Dopo qualche minuto lo scivolìo di mio cugino dentro di me continuò, lento e incalzante, senza crearmi più traumi. Quando capì che ero del tutto suo, m’indirizzò con le mani nella posizione che desiderava. Mi ritrovai di schiena, col cazzo ancora ficcato inesorabilmente in culo.

- Sollevati un poco, - disse – che entra meglio...

Ancora una volta lo accontenti, inarcandomi e rendendomi più disponibile al suo piacere. Era un leggero sollievo pensare che stavo facendo le cose meccanicamente, solo per liberarmi al più presto da quella oppressione.

Probabilmente, mi dissi, il vero frocio è lui, che si accontenta di scopare suo cugino...
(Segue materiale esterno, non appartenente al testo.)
(* ===== verification/Daemondata.v ===== *)
(** * daemon/daemondata: the replication of the cluster data

    Each node owns its data set: the messages of its own daemons are applied to
    it, collected in [pendingEvs], and committed at each tick as the events of a
    new generation.  Heartbeat messages carry to the peers either the events
    they miss (patch), or these and the whole data set (full), or neither
    (ping), with the generations the sender has of every node.

    [data] is the state of the goroutine that runs [data.run], its methods are
    functions on it, and what it does outside is its [trace], newest first.
    A panic is [None].  The keys of the event queues, texts of 64-bit
    generations, are numbers; no generation reaches 2^64.  Events travel as
    JSON, read back as they were written. *)

From S2P Require Import Prelude Status Naming Instance Nmon ClusterData.

Open Scope string_scope.
Import msgbus.

Module daemondata.

Abbreviation Gen := node.Gen.

(** [gen[n]]. *)
Definition genOf (n : string) (g : Gen) : N := default 0%N (g !! n).

(** [hbtype.Msg], less the ping monitor and the compatibility number. *)
Record HbMsg := mkHbMsg {
  Kind : string;
  Msg_Gen : Gen;
  UpdatedAt : time.Time;
  Events : gmap N (list Msg);
  NodeData : Node;
  Nodename : string;
  RunID : string }.

Record peerRun := mkPeerRun { run_id : string; run_updatedAt : time.Time }.

Record peerRunCandidate := mkPeerRunCandidate {
  cand_id : string;
  cand_updatedAt : time.Time;
  cand_count : Z;
  cand_seenAt : time.Time }.

Record remoteInfo := mkRemoteInfo {
  collectorUpdated : time.Time;
  daemondataUpdated : time.Time;
  dnsUpdated : time.Time;
  listenerUpdated : time.Time;
  runnerImon : time.Time;
  scheduler : time.Time;
  nmonUpdated : time.Time;
  nodeStats : node.Stats;
  nodeStatus : node.Status;
  nodeConfig : nmon.Config;
  imonUpdated : gmap string time.Time;
  instConfigUpdated : gmap string time.Time;
  instStatusUpdated : gmap string time.Time;
  poolStatusUpdated : gmap string time.Time }.

(** The package data holders: [node.ConfigData] and the like, by node, then by
    path or pool name. *)
Record Caches := mkCaches {
  ConfigData : gmap string nmon.Config;
  MonitorData : gmap string node.Monitor;
  OsPathsData : gmap string (list string);
  StatsData : gmap string node.Stats;
  StatusData : gmap string node.Status;
  GenData : gmap string Gen;
  DataCollector : gmap string Subsystem;
  DataDaemondata : gmap string Subsystem;
  DataDns : gmap string Subsystem;
  DataHeartbeat : gmap string Heartbeat;
  DataListener : gmap string Subsystem;
  DataRunnerImon : gmap string Subsystem;
  DataScheduler : gmap string Subsystem;
  InstConfigData : gmap string (gmap string instance.Config);
  InstMonitorData : gmap string (gmap string instance.Monitor);
  InstStatusData : gmap string (gmap string instance.Status);
  PoolStatusData : gmap string (gmap string PoolStatus) }.

Inductive Event :=
| Pub (c : Msg)
| Send (m : HbMsg)
| HbcacheDropPeer (n : string).

Definition Trace := list Event.

Record data := mkData {
  previousRemoteInfo : gmap string remoteInfo;
  clusterData : gmap string Node;
  configNodes : list string;
  pendingEvs : list Msg;
  eventQueue : gmap N (list Msg);
  gen : N;
  hbMessageType : string;
  localNode : string;
  clusterNodes : gset string;
  msgLocalGen : Gen;
  hbSendQ : bool;
  hbMsgPatchLength : gmap string nat;
  hbMsgType : gmap string string;
  hbGens : gmap string Gen;
  hbPatchMsgUpdated : gmap string time.Time;
  runID : string;
  peerRuns : gmap string peerRun;
  peerRunCandidates : gmap string peerRunCandidate;
  needMsg : bool;
  caches : Caches;
  trace : Trace }.

Class Env := {
  Now : Trace -> time.Time;
  clusternodes : Trace -> list string;           (** clusternode.Get() *)
  heartbeats : Trace -> string;                  (** the streams, from hbcache.Heartbeats() *)
  rangeOrder : Trace -> list string -> list string;
  rangeOrder_perm : forall tr l, rangeOrder tr l ≡ₚ l }.

#[global] Instance eta_Caches : Eta Caches := fun r =>
  mkCaches (ConfigData r) (MonitorData r) (OsPathsData r) (StatsData r) (StatusData r) (GenData r)
    (DataCollector r) (DataDaemondata r) (DataDns r) (DataHeartbeat r) (DataListener r)
    (DataRunnerImon r) (DataScheduler r) (InstConfigData r) (InstMonitorData r) (InstStatusData r)
    (PoolStatusData r).
#[global] Instance upd_Caches_ConfigData : Upd ConfigData.
Proof. derive_upd eta_Caches. Defined.
#[global] Instance upd_Caches_MonitorData : Upd MonitorData.
Proof. derive_upd eta_Caches. Defined.
#[global] Instance upd_Caches_OsPathsData : Upd OsPathsData.
Proof. derive_upd eta_Caches. Defined.
#[global] Instance upd_Caches_StatsData : Upd StatsData.
Proof. derive_upd eta_Caches. Defined.
#[global] Instance upd_Caches_StatusData : Upd StatusData.
Proof. derive_upd eta_Caches. Defined.
#[global] Instance upd_Caches_GenData : Upd GenData.
Proof. derive_upd eta_Caches. Defined.
#[global] Instance upd_Caches_DataCollector : Upd DataCollector.
Proof. derive_upd eta_Caches. Defined.
#[global] Instance upd_Caches_DataDaemondata : Upd DataDaemondata.
Proof. derive_upd eta_Caches. Defined.
#[global] Instance upd_Caches_DataDns : Upd DataDns.
Proof. derive_upd eta_Caches. Defined.
#[global] Instance upd_Caches_DataHeartbeat : Upd DataHeartbeat.
Proof. derive_upd eta_Caches. Defined.
#[global] Instance upd_Caches_DataListener : Upd DataListener.
Proof. derive_upd eta_Caches. Defined.
#[global] Instance upd_Caches_DataRunnerImon : Upd DataRunnerImon.
Proof. derive_upd eta_Caches. Defined.
#[global] Instance upd_Caches_DataScheduler : Upd DataScheduler.
Proof. derive_upd eta_Caches. Defined.
#[global] Instance upd_Caches_InstConfigData : Upd InstConfigData.
Proof. derive_upd eta_Caches. Defined.
#[global] Instance upd_Caches_InstMonitorData : Upd InstMonitorData.
Proof. derive_upd eta_Caches. Defined.
#[global] Instance upd_Caches_InstStatusData : Upd InstStatusData.
Proof. derive_upd eta_Caches. Defined.
#[global] Instance upd_Caches_PoolStatusData : Upd PoolStatusData.
Proof. derive_upd eta_Caches. Defined.

#[global] Instance eta_data : Eta data := fun r =>
  mkData (previousRemoteInfo r) (clusterData r) (configNodes r) (pendingEvs r) (eventQueue r) (gen r)
    (hbMessageType r) (localNode r) (clusterNodes r) (msgLocalGen r) (hbSendQ r) (hbMsgPatchLength
    r) (hbMsgType r) (hbGens r) (hbPatchMsgUpdated r) (runID r) (peerRuns r) (peerRunCandidates r)
    (needMsg r) (caches r) (trace r).
#[global] Instance upd_data_previousRemoteInfo : Upd previousRemoteInfo.
Proof. derive_upd eta_data. Defined.
#[global] Instance upd_data_clusterData : Upd clusterData.
Proof. derive_upd eta_data. Defined.
#[global] Instance upd_data_configNodes : Upd configNodes.
Proof. derive_upd eta_data. Defined.
#[global] Instance upd_data_pendingEvs : Upd pendingEvs.
Proof. derive_upd eta_data. Defined.
#[global] Instance upd_data_eventQueue : Upd eventQueue.
Proof. derive_upd eta_data. Defined.
#[global] Instance upd_data_gen : Upd gen.
Proof. derive_upd eta_data. Defined.
#[global] Instance upd_data_hbMessageType : Upd hbMessageType.
Proof. derive_upd eta_data. Defined.
#[global] Instance upd_data_localNode : Upd localNode.
Proof. derive_upd eta_data. Defined.
#[global] Instance upd_data_clusterNodes : Upd clusterNodes.
Proof. derive_upd eta_data. Defined.
#[global] Instance upd_data_msgLocalGen : Upd msgLocalGen.
Proof. derive_upd eta_data. Defined.
#[global] Instance upd_data_hbSendQ : Upd hbSendQ.
Proof. derive_upd eta_data. Defined.
#[global] Instance upd_data_hbMsgPatchLength : Upd hbMsgPatchLength.
Proof. derive_upd eta_data. Defined.
#[global] Instance upd_data_hbMsgType : Upd hbMsgType.
Proof. derive_upd eta_data. Defined.
#[global] Instance upd_data_hbGens : Upd hbGens.
Proof. derive_upd eta_data. Defined.
#[global] Instance upd_data_hbPatchMsgUpdated : Upd hbPatchMsgUpdated.
Proof. derive_upd eta_data. Defined.
#[global] Instance upd_data_runID : Upd runID.
Proof. derive_upd eta_data. Defined.
#[global] Instance upd_data_peerRuns : Upd peerRuns.
Proof. derive_upd eta_data. Defined.
#[global] Instance upd_data_peerRunCandidates : Upd peerRunCandidates.
Proof. derive_upd eta_data. Defined.
#[global] Instance upd_data_needMsg : Upd needMsg.
Proof. derive_upd eta_data. Defined.
#[global] Instance upd_data_caches : Upd caches.
Proof. derive_upd eta_data. Defined.
#[global] Instance upd_data_trace : Upd trace.
Proof. derive_upd eta_data. Defined.

Definition emit (e : Event) (d : data) : data := d <| trace ::= cons e |>.
Definition pub (c : Msg) (d : data) : data := emit (Pub c) d.

(** [d.hbGens[d.localNode]], which [newData] makes and nothing removes. *)
Definition localGens (d : data) : Gen := default ∅ (hbGens d !! localNode d).

(** [d.hbGens[d.localNode][peer] = g]. *)
Definition setLocalGen (peer : string) (g : N) (d : data) : data :=
  d <| hbGens ::= <[localNode d := <[peer := g]> (localGens d)]> |>.

(** The generation of a peer this node has applied. *)
Definition applied (peer : string) (d : data) : N := genOf peer (localGens d).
Nonostante mi stesse inculando a sangue, ancora non ammettevo, né forse capivo, quanto ne stessi realmente godendo.

Gennaro spinse il cazzo in me in tutti i modi immaginabili: svelto, lento; tutto dentro, tutto fuori... per poi rientrare di botto, riproponendomi senza intoppi la “cerimonia” della “spaccatura”. Finché mi calò addosso, con tutto il peso, e si dovette trattenere per grugnire piano, come una belva ferita, mentre, evidentemente, eiaculava in profondità.